### Collected data:

- Opening Delimiter -

(** The handlers of [setupSignalHandlers]; SIGKILL cannot be caught. *)
Definition onSignal (sig : signal) (s : state) : state :=
  match sig with
  | SIGKILL => s
  | _ =>
      let s := emit (SignalReceived sig) s in
      let s := log INFO (js "Received " ++ signal_text sig
                         ++ js ", starting graceful shutdown...") MAIN s in
      shutdown 0 s
  end.

Definition handle_event (ev : event) (s : state) : state :=
  match ev with
  | EvHealth ok => onHealth ok s
  | EvCleanupExec ok stderr => onCleanupExec ok stderr s
  | EvFetch r => onFetch r s
  | EvTimer id => onTimer id s
  | EvData h data => onData h data s
  | EvSpawned h child_pid => onSpawned h child_pid s
  | EvError h message gone => onError h message gone s
  | EvExit h code sig => onExit h code sig s
  | EvSignal sig => onSignal sig s
  | EvUncaughtException message stack =>
      let s := log ERROR (js "Uncaught Exception: " ++ message) MAIN s in
      let s := log ERROR stack MAIN s in
      shutdown 1 s
  | EvUnhandledRejection promise reason =>
      let s := log ERROR (js "Unhandled Rejection at: " ++ promise
                          ++ js ", reason: " ++ reason) MAIN s in
      shutdown 1 s
  end.

(** One turn of the event loop.  Nothing runs after [process.exit]. *)
Definition step (ev : event) (s : state) : state :=
  match exited s with
  | Some _ => s
  | None => settle (handle_event ev s)
  end.

Definition run (evs : list event) (s : state) : state :=
  foldl (fun s ev => step ev s) s evs.

(** ** Runs and what a turn adds to the history *)

Definition reachable (s : state) : Prop :=
  ∃ e fs evs, s = run evs (main e fs).

(** The actions of [s'] that [s] does not have yet, newest first. *)
Definition added (s s' : state) : list action :=
  take (length (trace s') - length (trace s)) (trace s').

(** ** Footprints

    Which fields a piece of the supervisor may change, and which actions it
    may add to the history. *)

Inductive field :=
| Fprocesses | FlogStream | FisShuttingDown | FrestartCounts
| FbackendCommand | Fhandles | Ftimers | FnextTimer | Fpc | FcleanupExecs
| Fraces | FshutdownCode | Fexited.

Global Instance field_eq_dec : EqDecision field.
Proof. solve_decision. Defined.

Definition unchanged (f : field) (s s' : state) : Prop :=
  match f with
  | Fprocesses => processes s' = processes s
  | FlogStream => logStream s' = logStream s
  | FisShuttingDown => isShuttingDown s' = isShuttingDown s
  | FrestartCounts => restartCounts s' = restartCounts s
  | FbackendCommand => backendCommand s' = backendCommand s
  | Fhandles => handles s' = handles s
  | Ftimers => timers s' = timers s
  | FnextTimer => nextTimer s' = nextTimer s
  | Fpc => pc s' = pc s
  | FcleanupExecs => cleanupExecs s' = cleanupExecs s
  | Fraces => races s' = races s
  | FshutdownCode => shutdownCode s' = shutdownCode s
  | Fexited => exited s' = exited s
  end.

Definition touches (T : list field) (f : field) : bool :=
  existsb (fun g => bool_decide (g = f)) T.

(** What only ever moves one way: a process object keeps its index and its
    service, a process that has stopped does not run again, [killed] is not
    taken back; restart counters and timer identifiers do not decrease; the
    shutdown flag is not cleared. *)
Definition handles_evolve (l l' : list handle) : Prop :=
  length l ≤ length l'
  ∧ ∀ i hd, l !! i = Some hd →
      ∃ hd', l' !! i = Some hd'
             ∧ h_name hd' = h_name hd
             ∧ (h_alive hd' = true → h_alive hd = true)
             ∧ (h_killed hd = true → h_killed hd' = true).

Definition evolve (s s' : state) : Prop :=
  handles_evolve (handles s) (handles s')
  ∧ (∀ name, get (restartCounts s) name ≤ get (restartCounts s') name)
  ∧ nextTimer s ≤ nextTimer s'
  ∧ (isShuttingDown s = true → isShuttingDown s' = true).

(** The services of the [Spawn] actions of a stretch of history. *)
Definition spawn_names (tr : list action) : list service :=
  omap (fun a => match a with Spawn _ name _ => Some name | _ => None end) tr.

(** [s'] comes after [s]: outside the fields [T] nothing has changed, the
    history has grown by actions of the class [A], every new process object
    has its [Spawn] action and every new pending timer its [SetTimeout]. *)
Definition foot (T : list field) (A : environment -> action -> Prop)
    (s s' : state) : Prop :=
  env s' = env s
  ∧ (∀ f, touches T f = false → unchanged f s s')
  ∧ (∃ new, trace s' = new ++ trace s
            ∧ Forall (A (env s)) new
            ∧ h_name <$> handles s'
              = (h_name <$> handles s) ++ rev (spawn_names new)
            ∧ ∀ id k, In (id, k) (timers s') →
                In (id, k) (timers s) ∨ ∃ d, In (SetTimeout id d k) new)
  ∧ evolve s s'.

Definition failure_fields : list field :=
  [Fhandles; FrestartCounts; FisShuttingDown; FshutdownCode; Ftimers;
   FnextTimer; Fraces].

Definition shutdown_fields : list field :=
  [FisShuttingDown; FshutdownCode; Ftimers; FnextTimer; Fraces; Fhandles].

(** *** The lines of the log file *)

(** The levels and the service tags the supervisor writes. *)
Definition is_level (level : jsstring) : Prop :=
  level = INFO ∨ level = WARNING ∨ level = ERROR.

Definition is_service_tag (service : jsstring) : Prop :=
  service = MAIN ∨ ∃ name, service = UPPER name.

(** A chunk the supervisor stamps itself: the timestamp is a reading of its
    clock, the level and the service tag are of the above, and the message
    is what was logged, whatever it holds. *)
Definition supervisor_line (e : environment) (chunk : jsstring) : Prop :=
  ∃ k level service message,
    is_level level ∧ is_service_tag service
    ∧ chunk = js "[" ++ toISOString e k ++ js "] [" ++ level ++ js "] ["
              ++ service ++ js "] " ++ message ++ nl.

(** A chunk of a child's output that starts with a timestamp of its own:
    the level is the one detected in it, the tag the service of the child. *)
Definition child_line (chunk : jsstring) : Prop :=
  ∃ name message,
    hasTimestamp message = true ∧ is_level (detectedLevel message)
    ∧ chunk = js "[" ++ detectedLevel message ++ js "] [" ++ UPPER name
              ++ js "] " ++ message ++ nl.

- Closing Delimiter -

### TASK TO COMPLETE:
Which lines above hold the string "FisShuttingDown"? Show each of them.

### RESPONSE TO THE EXERCISE:
| Fprocesses | FlogStream | FisShuttingDown | FrestartCounts
  | FisShuttingDown => isShuttingDown s' = isShuttingDown s
  [Fhandles; FrestartCounts; FisShuttingDown; FshutdownCode; Ftimers;
  [FisShuttingDown; FshutdownCode; Ftimers; FnextTimer; Fraces; Fhandles].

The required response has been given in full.